Not perfect, actually, because the label "Svalbard" has been placed on an island in the Russian arctic, but still "valid" in the sense that north-at-the-top is a convention, not a scientific principle.

This map was created by Stuart MacArthur of Melbourne, Australia, and is commercially available.

With a tip of the blogging hat to long-time reader drabkikker.


  1. Sadly, it still is a massive distortion of the comparative sizes of land masses. Check out the location of the equator! The northern hemisphere takes up almost 2/3 of the map.

    Related, I love this comic: https://www.xkcd.com/977/

  2. Penguin here. Where is Antarctica?

  3. Hat tips back at reader "Unknown" for notifying me of this map's existence! :)

  4. B Kliban,(Cat) cartoonist of note some decades back had this drawing in one of his books. http://www.twipu.com/klibanbot/tweet/1123493043410280449

  5. more 'not perfect': greenland is cut up and most the atlantic ocean in missing.


  6. It's just a map with upside down writing inverted.

  7. It shows how we all look at the world differently. Comments above have complained that Greenland is cut in two and the Atlantic is missing, but this is not unusual for world maps in Australia. See an example here: https://www.mapworld.com.au/products/world-hema-mega-map-pacific-centred

    Some just leave Greenland out altogether: http://www.chartandmapshop.com.au/2809640/Primary-Pacific-Centred-World-flat/0

  8. No it's not a valid map unless you're awash in a sea of subjectivity.
    The orientation of the northern pole of any planet in our solar system is based on that planet's orientation on the ecliptic with respect to the Sun. The other planets have north poles as well based on this orientation.
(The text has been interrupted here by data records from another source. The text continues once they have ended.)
Lemma dict_ref_spec s key d kvs not_found :
  wf s -> is_dict s d kvs -> is_Some (objs s !! key) ->
  pmt_dict_ref d key not_found s = Ok (default not_found (dict_lookup s key kvs), s) /\
  pmt_dict_has_key d key s = Ok (bool_decide (is_Some (dict_lookup s key kvs)), s).
Proof.
  intros Hw Hd Hk. destruct (assv_spec s key d kvs Hw Hd Hk) as (p & E & Hp).
  unfold pmt_dict_ref, pmt_dict_has_key. rewrite !(bind_ok _ _ _ _ _ E).
  destruct (dict_lookup s key kvs) as [v|].
  - destruct Hp as [k Hc]. split; [|rewrite bool_decide_true by eauto; exact (test_ok is_pair _ _ _ Hc)].
    call (test_ok is_pair _ _ _ Hc). cbn [is_pair]. apply (cdr_ok _ _ _ _ Hc).
  - subst p. split; [|exact (test_ok is_pair _ _ _ (wf_false _ Hw))].
    by call (test_ok is_pair _ _ _ (wf_false _ Hw)).
Qed.

Lemma dict_delete_loop s key d kvs fuel :
  wf s -> is_dict s d kvs -> is_Some (objs s !! key) -> (length kvs < fuel)%nat ->
  exists p s', dict_delete_from fuel d key s = Ok (p, s') /\ grows s s' /\
    is_dict s' p (dict_remove s key kvs).
Proof.
  intros Hw. revert d fuel. induction kvs as [|[k v] kvs IH]; intros d [|fuel] Hd Hk Hf;
    cbn in Hf; try lia; cbn [dict_delete_from dict_remove].
  - apply is_dict_nil in Hd as ->. exists PMT_NIL, s. split; [done|].
    split; [by apply grows_refl|by apply is_dict_nil].
  - destruct (is_dict_objects _ _ _ Hw Hd) as [_ He]. apply Forall_cons in He as [[Hk' _] _].
    apply is_dict_cons in Hd as (c & d' & Hd & Hc & Hr). unfold pmt_is_null.
    destruct (Z.eqb_spec d PMT_NIL) as [->|_]; [rewrite (wf_nil _ Hw) in Hd; done|].
    unfold pmt_caar.
    assert ((x ← pmt_car d; pmt_car x) s = Ok (k, s)) as Eca
      by (call (car_ok _ _ _ _ Hd); apply (car_ok _ _ _ _ Hc)).
    call Eca. call (eqv_ok s k key Hk' Hk). destruct (eqvb s k key).
    { exists d', s. split; [apply (cdr_ok _ _ _ _ Hd)|]. split; [by apply grows_refl|done]. }
    tests Hd. tests Hd. destruct (IH d' fuel Hr Hk ltac:(lia)) as (p & s1 & E & G & Hp). call E.
    destruct (is_dict_objects _ _ _ (grows_wf _ _ G) Hp) as [Hpo _].
    destruct (wf_alloc s1 (pmt_pair c p)) as (s2 & E2 & G2 & H2 & _); [apply G|done| |].
    { intros q Hq. cbn in Hq. apply elem_of_cons in Hq as [->|Hq].
      - eexists. by eapply grows_lookup.
      - by apply list_elem_of_singleton in Hq as ->. }
    exists (free s1), s2. split; [done|]. split; [by eapply grows_trans|].
    apply is_dict_cons. exists c, p. split; [done|].
    split; [by eapply binds_grows, binds_grows|by eapply is_dict_grows].
Qed.

Lemma eqvb_trans s x y z : eqvb s x y = true -> eqvb s y z = true -> eqvb s x z = true.
Proof. apply (@Equivalence_Transitive _ _ (eqvb_equivalence s)). Qed.

Lemma eqvb_left s k k' x : eqvb s k k' = true -> eqvb s k x = eqvb s k' x.
Proof.
  intros H. apply eq_true_iff_eq. split; intros Hx.
  - apply (eqvb_trans s k' k x); [by rewrite eqvb_sym|done].
  - by apply (eqvb_trans s k k' x).
Qed.

Lemma dict_lookup_same s k k' kvs : eqvb s k k' = true -> dict_lookup s k kvs = dict_lookup s k' kvs.
Proof.
  intros H. induction kvs as [|[k0 v0] kvs IH]; [done|]. cbn [dict_lookup].
  by rewrite (eqvb_left s k k' k0 H), IH.
Qed.

Lemma dict_lookup_remove s k key kvs :
  distinct s kvs ->
  dict_lookup s k (dict_remove s key kvs) = if eqvb s k key then None else dict_lookup s k kvs.
Proof.
  induction kvs as [|[k0 v0] kvs IH]; cbn [distinct dict_lookup dict_remove].
  { intros _. by destruct (eqvb s k key). }
  intros [H0 Hd]. destruct (eqvb s k0 key) eqn:E0; cbn [dict_lookup].
  - destruct (eqvb s k key) eqn:E.
    + rewrite eqvb_sym in E0. rewrite (dict_lookup_same s k k0); [done|].
      by apply (eqvb_trans s k key k0).
    + destruct (eqvb s k k0) eqn:Ek; [|done]. exfalso.
      rewrite (eqvb_left s k k0 key Ek) in E. congruence.
  - rewrite IH by done. destruct (eqvb s k k0) eqn:Ek; [|done].
    rewrite (eqvb_left s k k0 key Ek). by rewrite E0.
Qed.

Lemma distinct_remove s key kvs : distinct s kvs -> distinct s (dict_remove s key kvs).
Proof.
  induction kvs as [|[k v] kvs IH]; cbn [distinct dict_remove]; [done|]. intros [H0 Hd].
  destruct (eqvb s k key); [done|]. split; [|auto]. rewrite dict_lookup_remove by done.
  by destruct (eqvb s k key).
Qed.

Definition objects (s : store) (kvs : list (Z * Z)) : Prop :=
  Forall (fun kv => is_Some (objs s !! kv.1) /\ is_Some (objs s !! kv.2)) kvs.

Lemma dict_lookup_grows s s' k kvs :
  grows s s' -> is_Some (objs s !! k) -> objects s kvs ->
  dict_lookup s' k kvs = dict_lookup s k kvs.
Proof.
  intros Hg Hk. induction 1 as [|[k0 v0] kvs [H0 _] _ IH]; [done|]. cbn [dict_lookup].
  by rewrite (eqvb_grows s s'), IH.
Qed.

Lemma distinct_grows s s' kvs : grows s s' -> objects s kvs -> distinct s kvs -> distinct s' kvs.
Proof.
  intros Hg. induction 1 as [|[k v] kvs [Hk _] Ho IH]; cbn [distinct]; [done|].
  intros [H0 Hd]. split; [|auto]. by rewrite (dict_lookup_grows s s').
Qed.

Lemma grows_is_some s s' p : grows s s' -> is_Some (objs s !! p) -> is_Some (objs s' !! p).
Proof. intros Hg [o Hp]. exists o. by eapply grows_lookup. Qed.

Lemma remove_objects s key kvs : objects s kvs -> objects s (dict_remove s key kvs).
Proof.
  induction 1 as [|[k v] kvs H0 Ho IH]; cbn [dict_remove]; [constructor|].
  case_if; [done|by constructor].
Qed.

Lemma dict_remove_none s key kvs : dict_lookup s key kvs = None -> dict_remove s key kvs = kvs.
Proof.
  induction kvs as [|[k v] kvs IH]; cbn [dict_lookup dict_remove]; [done|].
  rewrite (eqvb_sym s key k). case_if; [done|]. intros. by rewrite IH.
Qed.

Lemma delete_spec s d kvs key :
  wf s -> is_dict s d kvs -> is_Some (objs s !! key) ->
  exists p s', pmt_dict_delete d key s = Ok (p, s') /\ grows s s' /\
    is_dict s' p (dict_remove s key kvs).
Proof.
  intros Hw Hd Hk. pose proof (is_dict_bound _ _ _ Hw Hd). apply dict_delete_loop; auto. lia.
Qed.

Lemma add_spec s d kvs key value :
  wf s -> is_dict s d kvs -> is_Some (objs s !! key) -> is_Some (objs s !! value) ->
  exists p s', pmt_dict_add d key value s = Ok (p, s') /\ grows s s' /\
    is_dict s' p ((key, value) :: dict_remove s key kvs).
Proof.
  intros Hw Hd Hk Hv. unfold pmt_dict_add, pmt_is_null.
  destruct (Z.eqb_spec d PMT_NIL) as [->|Hne].
  { destruct kvs as [|kv kvs].
    - apply acons_spec; auto.
    - apply is_dict_cons in Hd as (c & d' & Hd & _). rewrite (wf_nil _ Hw) in Hd. done. }
  destruct (dict_ref_spec s key d kvs key Hw Hd Hk) as [_ Ehas]. call Ehas.
  destruct (bool_decide_reflect (is_Some (dict_lookup s key kvs))) as [Hs|Hs].
  - destruct (delete_spec s d kvs key Hw Hd Hk) as (p & s1 & E & G & Hp). call E.
    destruct (acons_spec s1 key value p (dict_remove s key kvs)) as (q & s2 & E2 & G2 & Hq);
      [apply G|by eapply grows_is_some|by eapply grows_is_some|done|].
    exists q, s2. split; [done|]. split; [by eapply grows_trans|done].
  - apply eq_None_not_Some in Hs. rewrite dict_remove_none by done. by apply acons_spec.
Qed.

(** ** Sequences of updates, the latest first *)

Inductive dict_op := Add (key value : Z) | Del (key : Z).

Fixpoint dict_run (ops : list dict_op) : M Z :=
  match ops with
  | [] => mret pmt_make_dict
  | Add key value :: ops => d ← dict_run ops; pmt_dict_add d key value
  | Del key :: ops => d ← dict_run ops; pmt_dict_delete d key
  end.

(** The finite map they stand for. *)
Fixpoint dict_meaning (s : store) (ops : list dict_op) (k : Z) : option Z :=
  match ops with
  | [] => None
  | Add key value :: ops => if eqvb s k key then Some value else dict_meaning s ops k
  | Del key :: ops => if eqvb s k key then None else dict_meaning s ops k
  end.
    1. We all agree that planets have designated north and south poles. When I (in Wisconsin) look through a telescope at one of those planets (or at the moon), that planet's North Pole appears to me to be "up," and I can draw it as such on a map.

      When readers of this blog who live in New Zealand look at the same planetary orb, the pole that is "up" for them is the designated South Pole. If they choose to map that planet or the moon, is their placement of the South Pole at the top of the page invalid?

  9. Have you tried the Yertle-Gall Projection?

  10. "This is a perfectly valid map" ... except if you live in Ukraine, Kazakhstan, South Sudan, Croatia and a number of other countries.

    Also when did Alaska gain independence?